* **Task prompt**
Only the lines from the one containing "apply wp_bind, wp_modify, wp_bind, wp_get." through the one containing "assert (Hbit1 : forall" should be printed, exactly as they appear below, with both ends included.

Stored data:
Lemma wp_copy2myfs rest (Q : unit -> fmtst -> Prop) J :
  (forall s', image_of (h_bytes (t_disk s')) (files ++ [(nm, c)]) -> sector (h_bytes (t_disk s')) 0 = sector img 0 -> Q tt s') ->
  wp (copy2myfs (nm ++ NUL :: rest)) Q J (fmt_start (fopen_r img) (fopen_r c)).
Proof using HI Hnm Hnew Hfree Hcap Hlen.
  intros HQ. pose proof (io_ok _ _ HI) as Hok. pose proof BITMAP_BYTES_Z as HB. pose proof (total_nonneg files) as Ht.
  unfold SC_INODE, SC_DATA in *. pose proof (Z.mod_pos_bound N 16 ltac:(lia)) as Hmod. pose proof (Z.div_mod N 16 ltac:(lia)) as Hdm.
  unfold copy2myfs. apply wp_bind. eapply wp_from_option; [apply cstring_name, Hnm|].
  apply wp_bind. rewrite decide_False by (rewrite length_app; destruct Hnm; simpl; lia). apply wp_ret.
  apply wp_bind, wp_get. cbn [h_bytes t_fp fmt_start fopen_r]. rewrite u32_id by (unfold is_u32; lia).
  apply wp_bind. apply (wp_t_scan_dirs _ _ _ _ N _ img); [done|done|apply length_replicate|lia|done| | | |].
  { change (Z.of_nat SC_DIR) with 256. lia. }
  { intros j Hj. rewrite scan_new by lia. by rewrite (bool_decide_false (j = N)) by lia. }
  { rewrite scan_new by lia. by rewrite bool_decide_true. }
  intros p1. apply wp_bind, wp_ret. set (dir := sector img (257 + N / 16)). set (e := Z.to_nat (N mod 16)).
  assert (Hld : length dir = 512%nat) by (apply length_sector; [done|unfold IMG_SECTORS; lia]).
  apply wp_bind, (wp_t_readBitmap _ img); [exact Hok|reflexivity|apply length_start_bitmap|]. intros p2.
  set (m := slice 512 BITMAP_BYTES img). assert (Hlm : length m = BITMAP_BYTES) by (by apply length_bitmap_area).
  apply wp_bind. apply (wp_t_alloc _ 513 _ 0 N); cbn [t_bitmap with_tbitmap].
  { intros i. destruct (FLOC_eq i) as (_ & -> & _). rewrite Z.shiftr_div_pow2 by lia. change (2 ^ 9) with 512.
    rewrite Z.mul_comm, Z.div_mul; lia. }
  { unfold SC_INODE. lia. }
  { lia. }
  { fold m. lia. }
  { intros k Hk. fold m. unfold m. rewrite (io_bits _ _ HI) by lia. apply bool_decide_true. lia. }
  { fold m. unfold m. rewrite (io_bits _ _ HI) by lia. apply bool_decide_false. lia. }
  fold m. set (m1 := mask_set m (513 + N)). assert (Hlm1 : length m1 = BITMAP_BYTES) by (unfold m1; by rewrite length_mask_set).
  apply wp_bind, wp_modify, wp_bind, wp_get. cbn [t_dir with_tdir with_tbitmap on_img with_tdisk].
  destruct (ent_bounds e ltac:(lia)) as (B1 & B2 & B3 & B4). pose proof Hnm as [Hn1 Hn2 Hn3].
  apply wp_bind. eapply wp_from_option.
  { unfold strcpy. rewrite (cstring_name nm []) by done. simpl mbind. fold dir.
    apply csplice_Some; [lia|]. rewrite length_app, length_wr32 by lia. simpl. lia. }
  rewrite Nat2Z.id, (u32_id N) by (unfold is_u32; lia). fold dir.
  change (wr32 (ent_file_size e) (Z.of_nat (length c)) (splice (ent_filename e) (nm ++ [NUL]) (wr32 (ent_inode_offset e) N dir)))
    with (set_entry dir e nm (Z.of_nat (length c)) N). set (d := set_entry dir e nm (Z.of_nat (length c)) N).
  apply wp_bind, wp_modify. apply wp_bind.
  apply (wp_read_sector _ (513 + N) _ _ _ img); [apply FLOC_eq|reflexivity|exact Hok|unfold IMG_SECTORS; lia|intros f; apply t_inode_tdisk| |].
  { cbn [t_inode with_tdir with_tbitmap on_img with_tdisk fmt_start]. apply length_replicate. }
  intros p3. apply wp_bind, wp_modify. apply wp_bind.
  assert (Hbit1 : forall n, 0 <= n < 1048576 -> mask_bit m1 n = mask_bit m n || (n =? 513 + N))
    by (intros n Hn; apply mask_bit_set; lia).
  apply (wp_copy_blocks _ 0 _ c (total files)).
  { pose proof (Z.div_mod (Z.of_nat (length c)) 512 ltac:(lia)). pose proof (Z.mod_pos_bound (Z.of_nat (length c)) 512 ltac:(lia)).
    unfold nblocks. pose proof (Z.div_le_mono (Z.of_nat (length c) + 511) (Z.of_nat (length c) + 1 * 512) 512 ltac:(lia) ltac:(lia)) as Hd.
    rewrite Z.div_add in Hd by lia. lia. }
  { pose proof (nblocks_nonneg c). lia. }
  { exact Hlen. }
  { reflexivity. }
  { cbn [t_buffer with_tinode with_tdir with_tbitmap on_img with_tdisk fmt_start]. apply length_replicate. }
  { cbn [t_inode with_tinode]. apply length_replicate. }
  { exact Hlm1. }
  { exact Hok. }
  { exact Ht. }
  { unfold SC_DATA. exact Hcap. }
  { unfold SC_DATA. intros n Hn. cbn [t_bitmap with_tinode with_tdir with_tbitmap on_img with_tdisk]. rewrite Hbit1 by lia. unfold m.
    rewrite (io_bits _ _ HI) by lia. fold N. destruct (Z.eqb_spec n (513 + N)); repeat case_bool_decide; first [reflexivity|exfalso; lia]. }
  intros s' [C1 C2 C3 C4 C5 C6 C7 C8]. cbn [t_bitmap t_inode t_dir t_disk h_bytes with_tinode with_tdir with_tbitmap on_img with_tdisk] in *.
  set (img1 := h_bytes (t_disk s')) in *.
  apply wp_bind. apply (wp_write_sector _ (513 + N) t_inode _ img1); [apply FLOC_eq|reflexivity|exact C1|unfold IMG_SECTORS; lia|intros f; apply t_inode_tdisk|exact C6|].
  intros p4. apply wp_bind. eapply wp_t_saveBitmap; [|reflexivity| |].
  { cbn [t_disk h_bytes on_img with_tdisk]. apply set_sector_ok; [exact C1|unfold IMG_SECTORS; lia|exact C6]. }
  { cbn [t_bitmap on_img with_tdisk]. lia. }
  intros p5. cbn [t_bitmap t_disk h_bytes on_img with_tdisk].
  eapply (wp_write_sector _ (257 + N / 16) t_dir); [apply FLOC_eq|reflexivity| |unfold IMG_SECTORS; lia|intros f; apply t_dir_tdisk| |].
  { cbn [t_disk h_bytes on_img with_tdisk]. apply bitmap_splice_ok; [|lia]. apply set_sector_ok; [exact C1|unfold IMG_SECTORS; lia|exact C6]. }
  { cbn [t_dir on_img with_tdisk]. rewrite C8. apply set_entry_eq; [exact Hld|lia|exact Hnm|unfold is_u32; lia|unfold is_u32; lia]. }
  intros p6. cbn [t_dir t_disk h_bytes on_img with_tdisk]. rewrite C8.
  assert (HA : added img (set_sector (257 + N / 16) d (splice 512 (t_bitmap s') (set_sector (513 + N) (t_inode s') img1))) files nm c N);
    [|apply HQ; [by apply (image_of_add img _ _ _ _ HI Hnm Hfree Hcap ltac:(lia))|apply HA]].
  apply added_saved; [exact Hok|exact C1|lia|exact Hnm|lia|unfold SC_DATA; lia|exact C6|lia| | | |].
  - intros k Hk. rewrite C7 by exact Hk. repeat case_decide; first [reflexivity|exfalso; lia|by apply blank_block].
  - intros n Hn. rewrite C5, Hbit1 by lia. fold m. destruct (Z.eqb_spec n (513 + N)), (mask_bit m n); simpl;
      repeat case_bool_decide; first [reflexivity|exfalso; lia].
  - intros k Hk. apply C2. exact Hk.
  - intros n Hn Hout. apply C3; lia.
Qed.
End copy.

* **The completed task**
  apply wp_bind, wp_modify, wp_bind, wp_get. cbn [t_dir with_tdir with_tbitmap on_img with_tdisk].
  destruct (ent_bounds e ltac:(lia)) as (B1 & B2 & B3 & B4). pose proof Hnm as [Hn1 Hn2 Hn3].
  apply wp_bind. eapply wp_from_option.
  { unfold strcpy. rewrite (cstring_name nm []) by done. simpl mbind. fold dir.
    apply csplice_Some; [lia|]. rewrite length_app, length_wr32 by lia. simpl. lia. }
  rewrite Nat2Z.id, (u32_id N) by (unfold is_u32; lia). fold dir.
  change (wr32 (ent_file_size e) (Z.of_nat (length c)) (splice (ent_filename e) (nm ++ [NUL]) (wr32 (ent_inode_offset e) N dir)))
    with (set_entry dir e nm (Z.of_nat (length c)) N). set (d := set_entry dir e nm (Z.of_nat (length c)) N).
  apply wp_bind, wp_modify. apply wp_bind.
  apply (wp_read_sector _ (513 + N) _ _ _ img); [apply FLOC_eq|reflexivity|exact Hok|unfold IMG_SECTORS; lia|intros f; apply t_inode_tdisk| |].
  { cbn [t_inode with_tdir with_tbitmap on_img with_tdisk fmt_start]. apply length_replicate. }
  intros p3. apply wp_bind, wp_modify. apply wp_bind.
  assert (Hbit1 : forall n, 0 <= n < 1048576 -> mask_bit m1 n = mask_bit m n || (n =? 513 + N))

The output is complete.